GIVEN DATA Block Start
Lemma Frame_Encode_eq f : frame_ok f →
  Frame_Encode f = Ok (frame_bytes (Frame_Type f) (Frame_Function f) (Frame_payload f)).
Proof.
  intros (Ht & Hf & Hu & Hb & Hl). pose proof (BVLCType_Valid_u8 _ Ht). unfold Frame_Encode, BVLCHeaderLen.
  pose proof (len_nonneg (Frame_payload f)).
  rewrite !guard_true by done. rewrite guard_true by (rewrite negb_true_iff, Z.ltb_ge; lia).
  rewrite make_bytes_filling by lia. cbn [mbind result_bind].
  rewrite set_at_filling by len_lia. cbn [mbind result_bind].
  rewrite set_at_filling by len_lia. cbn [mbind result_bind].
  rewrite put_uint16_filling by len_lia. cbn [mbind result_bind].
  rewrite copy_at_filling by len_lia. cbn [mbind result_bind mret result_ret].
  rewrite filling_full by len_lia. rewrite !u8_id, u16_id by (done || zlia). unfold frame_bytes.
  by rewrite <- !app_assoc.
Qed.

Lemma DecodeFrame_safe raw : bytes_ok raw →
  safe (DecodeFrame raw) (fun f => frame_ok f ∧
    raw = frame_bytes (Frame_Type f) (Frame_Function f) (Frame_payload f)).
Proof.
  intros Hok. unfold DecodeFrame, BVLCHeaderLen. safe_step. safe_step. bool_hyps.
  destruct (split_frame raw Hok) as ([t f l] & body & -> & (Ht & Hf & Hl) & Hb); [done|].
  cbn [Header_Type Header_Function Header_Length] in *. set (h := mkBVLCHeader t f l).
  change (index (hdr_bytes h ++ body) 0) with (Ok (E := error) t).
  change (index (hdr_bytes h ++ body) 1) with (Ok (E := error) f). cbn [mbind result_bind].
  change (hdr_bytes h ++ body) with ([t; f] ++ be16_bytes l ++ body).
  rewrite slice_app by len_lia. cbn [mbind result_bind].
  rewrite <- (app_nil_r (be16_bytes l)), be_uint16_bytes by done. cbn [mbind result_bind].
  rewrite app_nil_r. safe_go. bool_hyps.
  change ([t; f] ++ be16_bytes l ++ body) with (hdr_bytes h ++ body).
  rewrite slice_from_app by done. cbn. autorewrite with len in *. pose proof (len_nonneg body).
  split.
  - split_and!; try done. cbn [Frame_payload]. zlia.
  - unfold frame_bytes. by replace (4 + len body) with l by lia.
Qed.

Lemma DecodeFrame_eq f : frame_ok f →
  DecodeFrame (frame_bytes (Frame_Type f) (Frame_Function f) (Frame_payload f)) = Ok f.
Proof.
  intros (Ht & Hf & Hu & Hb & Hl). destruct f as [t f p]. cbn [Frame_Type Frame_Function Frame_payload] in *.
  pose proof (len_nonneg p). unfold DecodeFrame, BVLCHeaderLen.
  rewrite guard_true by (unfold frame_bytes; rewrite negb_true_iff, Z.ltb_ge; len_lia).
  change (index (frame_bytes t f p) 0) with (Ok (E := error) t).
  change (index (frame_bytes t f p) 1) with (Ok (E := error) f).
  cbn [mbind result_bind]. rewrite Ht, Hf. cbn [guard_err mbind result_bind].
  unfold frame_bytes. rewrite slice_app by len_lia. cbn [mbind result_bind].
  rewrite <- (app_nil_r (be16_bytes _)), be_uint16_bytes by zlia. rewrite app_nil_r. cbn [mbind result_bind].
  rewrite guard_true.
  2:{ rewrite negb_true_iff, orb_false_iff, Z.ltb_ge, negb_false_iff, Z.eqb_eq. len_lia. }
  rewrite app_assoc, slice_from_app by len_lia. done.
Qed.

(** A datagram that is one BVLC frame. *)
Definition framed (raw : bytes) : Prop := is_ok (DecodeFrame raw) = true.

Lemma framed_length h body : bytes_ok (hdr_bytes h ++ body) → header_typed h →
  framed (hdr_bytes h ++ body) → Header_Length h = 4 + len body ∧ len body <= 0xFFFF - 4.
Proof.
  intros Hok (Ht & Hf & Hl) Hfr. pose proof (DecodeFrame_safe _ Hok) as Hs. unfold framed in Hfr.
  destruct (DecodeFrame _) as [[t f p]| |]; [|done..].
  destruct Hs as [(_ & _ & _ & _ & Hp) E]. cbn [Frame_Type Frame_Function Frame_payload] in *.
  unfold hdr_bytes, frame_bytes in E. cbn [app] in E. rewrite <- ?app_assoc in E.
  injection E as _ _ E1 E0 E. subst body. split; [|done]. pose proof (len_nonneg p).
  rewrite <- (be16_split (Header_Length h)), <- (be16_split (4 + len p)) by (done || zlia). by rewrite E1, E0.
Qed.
GIVEN DATA Block End
GIVEN DATA Block Start
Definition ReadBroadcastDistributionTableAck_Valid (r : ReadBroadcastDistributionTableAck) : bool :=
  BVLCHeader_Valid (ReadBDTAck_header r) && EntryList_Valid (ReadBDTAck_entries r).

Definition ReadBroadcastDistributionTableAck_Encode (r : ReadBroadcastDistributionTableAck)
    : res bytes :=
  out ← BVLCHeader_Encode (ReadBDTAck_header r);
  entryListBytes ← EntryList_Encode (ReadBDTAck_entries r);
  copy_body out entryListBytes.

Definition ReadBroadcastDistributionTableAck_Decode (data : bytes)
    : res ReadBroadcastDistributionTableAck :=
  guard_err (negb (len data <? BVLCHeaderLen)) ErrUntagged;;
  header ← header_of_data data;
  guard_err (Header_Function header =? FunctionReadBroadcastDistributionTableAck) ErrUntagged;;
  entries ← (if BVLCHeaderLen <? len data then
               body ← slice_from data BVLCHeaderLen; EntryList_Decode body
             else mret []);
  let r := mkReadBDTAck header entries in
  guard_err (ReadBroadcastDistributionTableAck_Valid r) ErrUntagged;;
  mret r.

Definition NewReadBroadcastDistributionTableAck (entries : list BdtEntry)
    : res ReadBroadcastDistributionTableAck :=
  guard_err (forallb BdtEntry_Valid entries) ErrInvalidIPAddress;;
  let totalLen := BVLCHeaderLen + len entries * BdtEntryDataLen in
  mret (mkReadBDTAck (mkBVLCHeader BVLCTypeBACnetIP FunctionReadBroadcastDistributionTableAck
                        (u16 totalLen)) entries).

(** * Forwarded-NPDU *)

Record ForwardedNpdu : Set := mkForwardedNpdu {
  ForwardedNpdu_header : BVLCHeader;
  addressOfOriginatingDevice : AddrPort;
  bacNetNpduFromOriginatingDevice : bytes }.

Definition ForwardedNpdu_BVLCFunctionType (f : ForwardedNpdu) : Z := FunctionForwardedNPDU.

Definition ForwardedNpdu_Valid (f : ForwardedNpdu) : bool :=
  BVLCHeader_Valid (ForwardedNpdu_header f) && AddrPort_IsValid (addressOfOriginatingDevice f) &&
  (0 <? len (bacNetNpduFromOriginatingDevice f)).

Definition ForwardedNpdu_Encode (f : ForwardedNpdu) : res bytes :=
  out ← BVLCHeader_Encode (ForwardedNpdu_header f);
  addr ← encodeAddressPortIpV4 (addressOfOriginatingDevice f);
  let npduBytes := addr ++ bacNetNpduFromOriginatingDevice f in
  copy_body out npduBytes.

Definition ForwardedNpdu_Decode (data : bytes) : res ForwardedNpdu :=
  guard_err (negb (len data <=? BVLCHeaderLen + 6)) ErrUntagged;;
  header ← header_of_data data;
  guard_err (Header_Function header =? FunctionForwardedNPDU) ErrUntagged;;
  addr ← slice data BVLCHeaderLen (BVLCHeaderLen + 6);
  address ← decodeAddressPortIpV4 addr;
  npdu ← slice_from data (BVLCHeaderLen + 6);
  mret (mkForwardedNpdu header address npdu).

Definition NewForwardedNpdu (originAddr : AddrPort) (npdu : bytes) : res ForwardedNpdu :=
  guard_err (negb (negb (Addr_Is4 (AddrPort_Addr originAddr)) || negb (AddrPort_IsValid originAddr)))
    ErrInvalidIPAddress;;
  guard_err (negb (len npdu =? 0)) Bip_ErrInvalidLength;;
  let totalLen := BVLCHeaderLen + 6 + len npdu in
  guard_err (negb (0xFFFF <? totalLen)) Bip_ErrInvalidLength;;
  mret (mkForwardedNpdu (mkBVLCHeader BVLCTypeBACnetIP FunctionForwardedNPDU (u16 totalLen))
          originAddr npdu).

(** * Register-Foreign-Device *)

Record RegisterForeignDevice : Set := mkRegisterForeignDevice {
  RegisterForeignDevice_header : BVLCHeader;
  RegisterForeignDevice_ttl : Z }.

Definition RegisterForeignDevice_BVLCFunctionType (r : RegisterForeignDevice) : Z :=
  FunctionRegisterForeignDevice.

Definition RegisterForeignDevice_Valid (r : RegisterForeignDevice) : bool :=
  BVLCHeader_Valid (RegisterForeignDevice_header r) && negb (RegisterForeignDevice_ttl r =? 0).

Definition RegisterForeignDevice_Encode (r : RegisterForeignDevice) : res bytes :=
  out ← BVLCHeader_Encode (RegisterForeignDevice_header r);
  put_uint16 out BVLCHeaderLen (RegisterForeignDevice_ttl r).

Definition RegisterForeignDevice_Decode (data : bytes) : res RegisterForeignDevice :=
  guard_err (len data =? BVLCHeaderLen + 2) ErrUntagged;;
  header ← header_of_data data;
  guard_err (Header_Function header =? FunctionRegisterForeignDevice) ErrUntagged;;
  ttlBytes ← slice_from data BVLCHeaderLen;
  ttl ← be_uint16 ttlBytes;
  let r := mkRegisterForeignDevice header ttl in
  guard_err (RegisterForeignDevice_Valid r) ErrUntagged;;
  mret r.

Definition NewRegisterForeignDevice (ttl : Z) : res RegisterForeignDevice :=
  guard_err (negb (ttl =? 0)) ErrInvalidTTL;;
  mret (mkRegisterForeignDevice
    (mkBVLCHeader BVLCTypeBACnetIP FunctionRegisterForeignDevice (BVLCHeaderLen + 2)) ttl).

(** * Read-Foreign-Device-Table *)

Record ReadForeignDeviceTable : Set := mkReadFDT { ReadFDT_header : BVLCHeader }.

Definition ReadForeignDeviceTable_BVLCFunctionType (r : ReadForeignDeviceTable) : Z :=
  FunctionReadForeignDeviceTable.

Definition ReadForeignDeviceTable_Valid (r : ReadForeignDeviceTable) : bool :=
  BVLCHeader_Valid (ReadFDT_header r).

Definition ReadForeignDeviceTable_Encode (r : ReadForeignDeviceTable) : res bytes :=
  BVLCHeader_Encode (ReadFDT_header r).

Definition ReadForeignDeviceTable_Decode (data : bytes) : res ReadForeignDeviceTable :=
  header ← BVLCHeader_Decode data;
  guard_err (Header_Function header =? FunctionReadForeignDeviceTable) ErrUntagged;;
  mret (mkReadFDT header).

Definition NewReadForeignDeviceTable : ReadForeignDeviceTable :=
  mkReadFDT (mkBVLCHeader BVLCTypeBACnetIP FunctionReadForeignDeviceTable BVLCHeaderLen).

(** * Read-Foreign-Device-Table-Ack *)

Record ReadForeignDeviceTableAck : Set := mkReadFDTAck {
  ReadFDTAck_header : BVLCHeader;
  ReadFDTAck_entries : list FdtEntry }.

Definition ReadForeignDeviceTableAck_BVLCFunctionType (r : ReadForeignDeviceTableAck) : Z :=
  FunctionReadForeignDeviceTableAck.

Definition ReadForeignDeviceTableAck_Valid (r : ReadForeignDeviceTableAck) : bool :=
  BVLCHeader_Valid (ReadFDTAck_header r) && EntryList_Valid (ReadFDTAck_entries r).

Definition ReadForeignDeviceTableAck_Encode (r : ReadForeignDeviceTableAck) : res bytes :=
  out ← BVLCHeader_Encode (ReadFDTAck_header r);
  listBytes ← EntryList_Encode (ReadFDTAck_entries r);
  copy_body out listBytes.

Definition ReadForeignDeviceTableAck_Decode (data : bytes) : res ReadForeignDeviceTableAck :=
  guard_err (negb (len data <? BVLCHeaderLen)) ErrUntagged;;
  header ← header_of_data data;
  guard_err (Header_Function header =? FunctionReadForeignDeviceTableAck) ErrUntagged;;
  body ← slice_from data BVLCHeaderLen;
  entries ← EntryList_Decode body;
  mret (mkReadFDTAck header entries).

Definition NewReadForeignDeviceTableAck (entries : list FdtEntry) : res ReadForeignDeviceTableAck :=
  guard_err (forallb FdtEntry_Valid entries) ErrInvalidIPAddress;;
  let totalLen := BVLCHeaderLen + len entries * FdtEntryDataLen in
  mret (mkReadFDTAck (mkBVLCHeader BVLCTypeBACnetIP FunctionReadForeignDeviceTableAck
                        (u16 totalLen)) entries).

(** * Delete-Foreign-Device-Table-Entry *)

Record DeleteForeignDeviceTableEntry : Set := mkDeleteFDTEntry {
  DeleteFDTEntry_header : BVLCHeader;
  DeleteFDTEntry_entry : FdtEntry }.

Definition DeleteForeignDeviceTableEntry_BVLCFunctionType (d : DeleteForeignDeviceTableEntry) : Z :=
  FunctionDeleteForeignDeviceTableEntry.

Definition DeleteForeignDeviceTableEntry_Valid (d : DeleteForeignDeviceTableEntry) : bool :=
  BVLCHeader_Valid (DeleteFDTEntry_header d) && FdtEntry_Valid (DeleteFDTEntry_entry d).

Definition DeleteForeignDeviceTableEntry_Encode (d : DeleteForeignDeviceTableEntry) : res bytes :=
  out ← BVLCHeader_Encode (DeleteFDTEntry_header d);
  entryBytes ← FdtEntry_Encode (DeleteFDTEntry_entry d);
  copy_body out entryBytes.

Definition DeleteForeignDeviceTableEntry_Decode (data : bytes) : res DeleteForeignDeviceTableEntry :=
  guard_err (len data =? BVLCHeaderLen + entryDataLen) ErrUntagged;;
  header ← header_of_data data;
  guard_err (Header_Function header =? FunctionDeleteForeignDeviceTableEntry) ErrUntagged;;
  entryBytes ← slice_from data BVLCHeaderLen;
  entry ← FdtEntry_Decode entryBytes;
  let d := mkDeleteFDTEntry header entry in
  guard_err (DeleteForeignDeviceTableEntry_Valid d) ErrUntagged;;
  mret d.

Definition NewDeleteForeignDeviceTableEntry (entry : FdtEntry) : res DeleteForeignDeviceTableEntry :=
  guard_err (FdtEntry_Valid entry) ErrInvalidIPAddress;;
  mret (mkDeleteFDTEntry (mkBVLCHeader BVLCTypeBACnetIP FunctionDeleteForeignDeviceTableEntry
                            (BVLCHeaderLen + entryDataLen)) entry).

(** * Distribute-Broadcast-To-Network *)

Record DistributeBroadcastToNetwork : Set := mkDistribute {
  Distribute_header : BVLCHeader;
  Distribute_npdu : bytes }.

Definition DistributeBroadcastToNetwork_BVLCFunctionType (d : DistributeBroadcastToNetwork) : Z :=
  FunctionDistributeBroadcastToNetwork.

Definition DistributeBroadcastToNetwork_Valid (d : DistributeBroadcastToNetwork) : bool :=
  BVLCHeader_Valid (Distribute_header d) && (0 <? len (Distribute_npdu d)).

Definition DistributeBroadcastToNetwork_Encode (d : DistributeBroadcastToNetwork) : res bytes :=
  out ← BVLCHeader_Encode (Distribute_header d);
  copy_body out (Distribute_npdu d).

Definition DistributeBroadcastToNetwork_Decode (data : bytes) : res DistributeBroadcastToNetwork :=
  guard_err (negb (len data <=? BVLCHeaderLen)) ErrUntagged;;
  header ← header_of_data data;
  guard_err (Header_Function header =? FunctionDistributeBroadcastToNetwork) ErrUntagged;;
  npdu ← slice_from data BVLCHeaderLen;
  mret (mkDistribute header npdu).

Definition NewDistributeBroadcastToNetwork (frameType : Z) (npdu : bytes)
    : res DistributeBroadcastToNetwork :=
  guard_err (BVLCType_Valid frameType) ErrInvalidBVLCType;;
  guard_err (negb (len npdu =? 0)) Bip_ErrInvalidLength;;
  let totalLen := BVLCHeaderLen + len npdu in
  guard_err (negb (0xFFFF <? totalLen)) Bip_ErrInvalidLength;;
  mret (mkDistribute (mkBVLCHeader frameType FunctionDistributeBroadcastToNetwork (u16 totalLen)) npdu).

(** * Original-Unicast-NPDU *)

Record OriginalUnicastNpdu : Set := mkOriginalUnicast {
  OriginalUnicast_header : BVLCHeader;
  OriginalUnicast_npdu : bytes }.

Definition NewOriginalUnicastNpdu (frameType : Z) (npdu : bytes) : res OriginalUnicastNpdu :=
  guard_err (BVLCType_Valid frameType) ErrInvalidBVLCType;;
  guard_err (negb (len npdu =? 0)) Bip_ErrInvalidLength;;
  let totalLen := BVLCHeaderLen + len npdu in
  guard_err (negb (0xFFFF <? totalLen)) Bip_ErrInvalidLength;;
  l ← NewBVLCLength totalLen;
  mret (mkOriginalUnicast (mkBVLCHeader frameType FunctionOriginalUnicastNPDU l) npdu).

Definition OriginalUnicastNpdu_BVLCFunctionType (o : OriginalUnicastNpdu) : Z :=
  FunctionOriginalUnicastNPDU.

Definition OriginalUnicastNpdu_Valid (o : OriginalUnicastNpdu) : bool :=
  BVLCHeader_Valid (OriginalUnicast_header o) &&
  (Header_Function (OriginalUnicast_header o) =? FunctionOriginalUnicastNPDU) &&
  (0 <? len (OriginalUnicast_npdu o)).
GIVEN DATA Block End
GIVEN DATA Block Start
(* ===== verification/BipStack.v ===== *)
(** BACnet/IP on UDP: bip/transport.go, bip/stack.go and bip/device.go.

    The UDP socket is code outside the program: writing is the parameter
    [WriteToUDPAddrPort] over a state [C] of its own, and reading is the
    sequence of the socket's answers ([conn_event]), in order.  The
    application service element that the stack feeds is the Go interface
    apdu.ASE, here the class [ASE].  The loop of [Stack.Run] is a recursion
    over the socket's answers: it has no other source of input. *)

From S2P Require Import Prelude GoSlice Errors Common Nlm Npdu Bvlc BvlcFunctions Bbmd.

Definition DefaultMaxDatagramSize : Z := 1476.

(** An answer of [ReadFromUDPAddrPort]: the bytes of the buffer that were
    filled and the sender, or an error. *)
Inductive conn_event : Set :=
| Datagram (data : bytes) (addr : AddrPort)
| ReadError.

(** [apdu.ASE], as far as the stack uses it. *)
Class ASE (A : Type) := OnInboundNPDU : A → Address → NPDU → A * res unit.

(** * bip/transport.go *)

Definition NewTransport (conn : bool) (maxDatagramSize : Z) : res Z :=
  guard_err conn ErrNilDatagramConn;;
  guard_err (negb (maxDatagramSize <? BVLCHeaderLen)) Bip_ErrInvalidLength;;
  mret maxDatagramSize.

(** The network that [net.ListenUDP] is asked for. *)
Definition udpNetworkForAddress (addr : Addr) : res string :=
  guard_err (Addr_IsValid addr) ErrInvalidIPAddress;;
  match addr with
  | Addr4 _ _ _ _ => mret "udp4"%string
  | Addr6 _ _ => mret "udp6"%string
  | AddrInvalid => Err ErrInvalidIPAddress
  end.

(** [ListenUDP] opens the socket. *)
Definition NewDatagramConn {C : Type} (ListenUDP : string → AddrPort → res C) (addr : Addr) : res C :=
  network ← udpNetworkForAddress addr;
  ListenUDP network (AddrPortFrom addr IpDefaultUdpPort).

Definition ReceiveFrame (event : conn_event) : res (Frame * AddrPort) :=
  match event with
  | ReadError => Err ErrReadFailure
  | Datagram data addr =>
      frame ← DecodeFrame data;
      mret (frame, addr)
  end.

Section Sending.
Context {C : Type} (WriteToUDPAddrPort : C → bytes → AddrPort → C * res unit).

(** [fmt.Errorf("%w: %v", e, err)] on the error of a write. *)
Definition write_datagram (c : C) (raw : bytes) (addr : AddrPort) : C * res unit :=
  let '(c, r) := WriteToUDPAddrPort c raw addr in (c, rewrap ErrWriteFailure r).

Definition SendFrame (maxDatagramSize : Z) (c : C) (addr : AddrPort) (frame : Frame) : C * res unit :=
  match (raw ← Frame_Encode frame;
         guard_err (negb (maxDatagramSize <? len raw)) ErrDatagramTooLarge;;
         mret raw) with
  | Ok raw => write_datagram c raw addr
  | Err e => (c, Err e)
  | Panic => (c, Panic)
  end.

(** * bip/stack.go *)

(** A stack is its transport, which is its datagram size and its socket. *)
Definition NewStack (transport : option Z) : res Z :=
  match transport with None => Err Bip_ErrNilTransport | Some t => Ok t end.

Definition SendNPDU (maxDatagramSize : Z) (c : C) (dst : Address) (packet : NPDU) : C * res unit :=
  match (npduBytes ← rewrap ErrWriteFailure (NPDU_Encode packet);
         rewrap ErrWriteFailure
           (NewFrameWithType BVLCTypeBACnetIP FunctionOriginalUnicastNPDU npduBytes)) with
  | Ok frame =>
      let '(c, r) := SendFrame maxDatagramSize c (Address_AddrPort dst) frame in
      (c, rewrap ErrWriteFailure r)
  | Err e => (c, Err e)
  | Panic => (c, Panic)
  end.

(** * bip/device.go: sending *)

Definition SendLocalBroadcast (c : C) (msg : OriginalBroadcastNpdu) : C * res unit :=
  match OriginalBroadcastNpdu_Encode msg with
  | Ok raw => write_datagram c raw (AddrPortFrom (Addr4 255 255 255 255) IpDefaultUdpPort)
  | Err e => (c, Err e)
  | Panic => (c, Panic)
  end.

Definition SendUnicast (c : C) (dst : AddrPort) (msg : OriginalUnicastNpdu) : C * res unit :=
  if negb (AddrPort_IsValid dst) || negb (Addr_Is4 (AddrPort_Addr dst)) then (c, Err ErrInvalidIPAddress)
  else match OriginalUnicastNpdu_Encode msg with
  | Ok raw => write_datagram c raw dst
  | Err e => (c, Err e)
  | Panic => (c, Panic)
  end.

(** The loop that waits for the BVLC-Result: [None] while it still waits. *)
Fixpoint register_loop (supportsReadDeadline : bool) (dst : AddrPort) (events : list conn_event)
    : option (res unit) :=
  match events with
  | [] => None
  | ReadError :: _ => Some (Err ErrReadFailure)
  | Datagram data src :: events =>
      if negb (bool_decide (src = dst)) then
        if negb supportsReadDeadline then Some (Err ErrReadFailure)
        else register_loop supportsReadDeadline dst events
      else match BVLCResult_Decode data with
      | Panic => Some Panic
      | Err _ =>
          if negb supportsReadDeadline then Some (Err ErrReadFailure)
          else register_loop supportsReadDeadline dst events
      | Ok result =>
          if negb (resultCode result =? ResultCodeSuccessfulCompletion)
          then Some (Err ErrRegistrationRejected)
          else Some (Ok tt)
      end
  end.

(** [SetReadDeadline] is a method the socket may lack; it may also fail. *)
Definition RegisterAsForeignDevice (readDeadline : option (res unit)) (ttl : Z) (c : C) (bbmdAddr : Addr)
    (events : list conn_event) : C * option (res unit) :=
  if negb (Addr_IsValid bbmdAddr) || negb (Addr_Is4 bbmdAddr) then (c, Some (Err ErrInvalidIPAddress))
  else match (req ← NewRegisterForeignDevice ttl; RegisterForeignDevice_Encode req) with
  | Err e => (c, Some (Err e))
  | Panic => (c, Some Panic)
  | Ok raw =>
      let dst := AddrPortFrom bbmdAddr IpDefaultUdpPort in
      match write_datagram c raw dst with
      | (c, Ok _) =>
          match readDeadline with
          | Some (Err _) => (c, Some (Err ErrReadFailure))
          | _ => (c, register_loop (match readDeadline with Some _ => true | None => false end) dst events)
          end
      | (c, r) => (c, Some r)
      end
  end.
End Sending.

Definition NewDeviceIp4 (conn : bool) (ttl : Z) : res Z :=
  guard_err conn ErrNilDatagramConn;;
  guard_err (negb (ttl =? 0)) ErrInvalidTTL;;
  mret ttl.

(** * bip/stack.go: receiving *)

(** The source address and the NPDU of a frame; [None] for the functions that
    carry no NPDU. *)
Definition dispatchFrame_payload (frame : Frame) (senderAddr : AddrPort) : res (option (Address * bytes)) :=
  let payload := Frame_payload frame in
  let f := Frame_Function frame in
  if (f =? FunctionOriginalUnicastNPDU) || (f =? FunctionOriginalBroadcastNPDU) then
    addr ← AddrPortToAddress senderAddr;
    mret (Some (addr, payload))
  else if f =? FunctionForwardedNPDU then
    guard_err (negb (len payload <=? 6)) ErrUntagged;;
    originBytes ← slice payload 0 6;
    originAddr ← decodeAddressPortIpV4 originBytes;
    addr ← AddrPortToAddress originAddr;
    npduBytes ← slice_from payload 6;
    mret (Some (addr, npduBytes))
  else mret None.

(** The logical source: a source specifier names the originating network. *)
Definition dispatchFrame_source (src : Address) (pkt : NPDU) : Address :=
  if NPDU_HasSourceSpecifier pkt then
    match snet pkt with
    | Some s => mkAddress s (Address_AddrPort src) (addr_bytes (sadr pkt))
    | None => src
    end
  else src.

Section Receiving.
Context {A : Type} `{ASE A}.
GIVEN DATA Block End
*REQUIRED WORK*: From the data above, pick out each line containing "unfold" and copy it.

*SOLUTION FOR THIS TASK*:
  intros (Ht & Hf & Hu & Hb & Hl). pose proof (BVLCType_Valid_u8 _ Ht). unfold Frame_Encode, BVLCHeaderLen.
  rewrite filling_full by len_lia. rewrite !u8_id, u16_id by (done || zlia). unfold frame_bytes.
  intros Hok. unfold DecodeFrame, BVLCHeaderLen. safe_step. safe_step. bool_hyps.
  - unfold frame_bytes. by replace (4 + len body) with l by lia.
  pose proof (len_nonneg p). unfold DecodeFrame, BVLCHeaderLen.
  rewrite guard_true by (unfold frame_bytes; rewrite negb_true_iff, Z.ltb_ge; len_lia).
  unfold frame_bytes. rewrite slice_app by len_lia. cbn [mbind result_bind].
  intros Hok (Ht & Hf & Hl) Hfr. pose proof (DecodeFrame_safe _ Hok) as Hs. unfold framed in Hfr.
  unfold hdr_bytes, frame_bytes in E. cbn [app] in E. rewrite <- ?app_assoc in E.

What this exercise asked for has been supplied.